Je suis en déficit d’heures depuis quatre mois et ma responsable de secteur me dit qu’ayant le diplôme je coûte plus cher. Les collègues n’ayant pas de diplôme coûtent moins cher et sont, elles, en excédent d’heures. Elle me met une certaine pression en me rappelant de rattraper cela, quitte à faire des heures et des kilomètres.

J’interviens chez une dame en GIR1. Les limites de mes compétences sont largement dépassées. J’ai fait une fiche de signalement mais mon asso ne veut pas que j’arrête le dossier car ça me ferait perdre des heures. Il n’y a pas de lit médicalisé et la personne est vraiment difficile à manipuler du fait de sa maladie. Il faudrait y aller à deux mais personne ne veut rien savoir, mon supérieur a menacé de me licencier si je continuais à me plaindre.

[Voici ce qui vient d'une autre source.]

Lemma info_roundtrip_witness :
  let h := mk_info HDL_INFO_MAGIC 0 1 (replicate 160 65) 1 2 3 4 (replicate 60 66) 0 0x14 2 sample_specs in
  info_of_bytes (info_bytes h) = h.
Proof.
  apply (info_roundtrip (mk_info HDL_INFO_MAGIC 0 1 (replicate 160 65) 1 2 3 4 (replicate 60 66)
           0 0x14 2 sample_specs)).
  split; cbn [hi_magic hi_reserved hi_version gamename hdl_compat_flags ops2l_compat_flags dma_type
    dma_mode startup layer1_start discType num_partitions part_specs];
    try (unfold word, is_half, HDL_INFO_MAGIC; lia); try done.
  - repeat constructor; unfold is_byte; lia.
  - apply Forall_app. split; [repeat constructor; unfold word; cbn; lia |
      apply Forall_replicate; repeat split; unfold word; cbn; lia].
Defined.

Mon employeur est décédé. Son frère, qui était son tuteur, ne m’a pas payée le dernier mois, ce qui représente 176 heures. De plus, il ne m’a pas remis le document de fin de contrat. Il me dit que le compte est bloqué et que c’est le notaire qui s’occupera de tout ça. Je n’ai plus de travail, rien pour le prouver, et pas de salaire. Que faire ?

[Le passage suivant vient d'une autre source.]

(** [mkpart]. *)
Lemma guarded_mkpart argv : guarded argv (mk_command "mkpart" 3 need_device do_mkpart).
Proof.
  split; cbn; intros s.
  - intros (H1 & _) Hs. by destruct (H1 eq_refl).
  - intros _ Hs. eapply avoids_silent; [apply (do_mkpart_avoids any_context); by left|done].
  - intros _ _. eapply avoids_silent; [apply (do_mkpart_avoids any_context); by right|done].
  - intros e _ _. eapply wp_mono; [apply do_mkpart_formats|]. intros ? ? ? t Ht t1 dev blk arg n r t2 Heq.
    split; [done|by eapply Ht].
Qed.

Lemma do_mount_silent argv s : silent_in (@pfs_call) (do_mount argv) s.
Proof. intros e. unfold do_mount, arg, in_buffer. wp_run. Qed.

Lemma do_initialize_silent fuel argv s : mount s = 0 -> silent_in (@pfs_call) (do_initialize fuel argv) s.
Proof.
  intros Hs. apply (avoids_silent unmounted); [|done].
  unfold do_initialize, initialize, mkpfs, in_buffer.
  repeat avoids_step; done.
Qed.

Lemma do_device_guarded fuel argv : guarded argv (mk_command "device" 1 need_no_device (do_device fuel)).
Proof.
  pose proof (fun s => avoids_destructive argv (mk_command "device" 1 need_no_device (do_device fuel)) s
    (proj2 (do_device_avoids fuel argv))) as Hd.
  split; cbn; intros s.
  - done.
  - intros _ Hs. eapply avoids_silent; [apply do_device_avoids|done].
  - intros _ _. apply Hd.
  - intros e _ _. apply Hd.
Qed.

Lemma list_dir_objects_avoids I fuel dh mode :
  avoids I (@destructive_call) (list_dir_objects fuel dh mode : P Z) /\
  avoids I (@pfs_call) (list_dir_objects fuel dh mode : P Z).
Proof.
  unfold list_dir_objects, list_turn, mod_time, in_buffer. split; repeat avoids_step; done.
Qed.

Lemma CMD_guarded fuel argv : Forall (guarded argv) (CMD fuel).
Proof.
  pose proof (fun I p mode Hp => lspart_avoids I p fuel mode Hp) as Hls.
  pose proof (list_dir_objects_avoids) as Hdir.
  unfold CMD. repeat apply List.Forall_cons; [..|apply List.Forall_nil];
    first [apply do_device_guarded
          | apply guarded_local; unfold do_lcd, do_help, arg; repeat avoids_step; done
          | apply guarded_unmounted; intros s Hs;
            (apply do_mount_silent || by apply do_initialize_silent)
          | apply guarded_mkpart
          | apply guarded_mounted
          | apply guarded_device ].
  all: lazymatch goal with
       | |- avoids _ _ (do_df _ _) => apply do_df_pfs || apply do_df_destructive
       | |- _ => idtac
       end.
  all: unfold do_ls, do_mkdir, do_rmdir, do_pwd, do_cd, do_get, get_turn, do_put, put_turn, do_rm,
         do_rmpart, do_rename, do_umount, here, complain, arg, in_buffer.
  all: repeat lazymatch goal with
       | |- avoids _ _ (mbind _ (lspart _ _)) => apply avoids_bind; [by apply Hls; auto|intros ?]
       | |- avoids _ _ (mbind _ (list_dir_objects _ _ _)) => apply avoids_bind; [apply Hdir|intros ?]
       | |- _ => first [avoids_step | exfalso; boolP; unfold unmounted in *; congruence]
       end; try done.
Qed.
End Guards.



Section Theorems.
Context {E : Type} `{Handler E}.

(** C8: a session uses only what it holds and leaves nothing behind.  Whatever lines are
    typed and whatever the driver and the host answer, every read, write and close of the
    session is of a file, directory or device it has opened and not yet closed, and every
    unmount is of the partition it has mounted; when [shell] returns all of them are
    closed, and the partition is unmounted unless the last attempt, which is made at the
    end of the session, was refused. *)
Theorem shell_releases fuel lines s e :
  at_handle (ctx_atad s) = -1 ->
  wp (shell (E := E) fuel lines) (fun r s' _ t => exists L,
    ledger [] t = Some L /\ forall v, r = Ret v -> L = [] \/ L = [Stuck "pfs0:"]) s e.
Proof.
  intros Hat. unfold shell. apply wp_bind, wp_modify. cbn. set (s0 := mk_context 0 "" 0 "/" _ _).
  assert (Hs0 : fresh s0 /\ holds s0 [])
    by (split; [done|exists []; unfold device_held; cbn; by rewrite Hat]).
  destruct Hs0 as [Hs0 HL0]. apply wp_bind, wp_call. intros u e1 _. cbn. apply wp_bind.
  eapply wp_mono; [by apply (shell_loop_accounts _ _ _ _ [])|]. cbv beta.
  intros [v| | | |] s1 e2 t1 (L1 & Ht1 & Ha1); cbn [bind_post]; try by (exists L1).
  destruct (Ha1 v eq_refl) as [_ HL1]. apply wp_bind, wp_get. cbn. apply wp_bind.
  eapply wp_mono; [by apply (end_umount _ _ L1)|]. cbv beta.
  intros ? s2 e3 t2 (L2 & Ht2 & (u2 & ->) & HL2). cbn. apply wp_bind, wp_zoom.
  assert (exists mnt, (mnt = [] \/ mnt = [Stuck "pfs0:"]) /\ L2 = mnt ++ device_held s2) as (mnt & Hmnt & ->)
    by (destruct HL2 as [-> | ->]; [exists []|exists [Stuck "pfs0:"]]; by auto).
  eapply wp_mono; [by apply (atad_close_spec _ _ mnt)|]. cbv beta. intros ? a e4 t3 [(u3 & ->) Ht3]. cbn.
  apply wp_ret. exists mnt. split; [|by intros]. rewrite !app_nil_r.
  by rewrite (ledger_app_some _ _ _ _ Ht1), (ledger_app_some _ _ _ _ Ht2).
Qed.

Planning du lundi : 9h15 – 10h15 puis 12h30 – 13h15 puis 16h30 – 17h puis 20h – 20h30. 2H45 de payées et 3h de déplacements non indemnisées.


Ma responsable m’a appelée à 10h pour me donner une mission de 15h à 17h. N’ayant personne pour aller chercher mon fils à l’école, j’ai dû refuser. Elle me soutient qu’étant en dessous de mon quota d’heures pour le mois, si je refuse cette mission elle m’enlèvera deux heures sur mon salaire.


J’interviens 5 fois par semaine chez un monsieur qui s’alcoolise et qui a des gestes déplacés (tentatives d’attouchements). J’ai prévenu ma responsable mais celle-ci continue de m’envoyer chez lui car personne d’autre ne veut y aller. Je me sens mal, je ne peux plus rien avaler, j’ai mal au ventre. Je ne me sens ni écoutée ni soutenue.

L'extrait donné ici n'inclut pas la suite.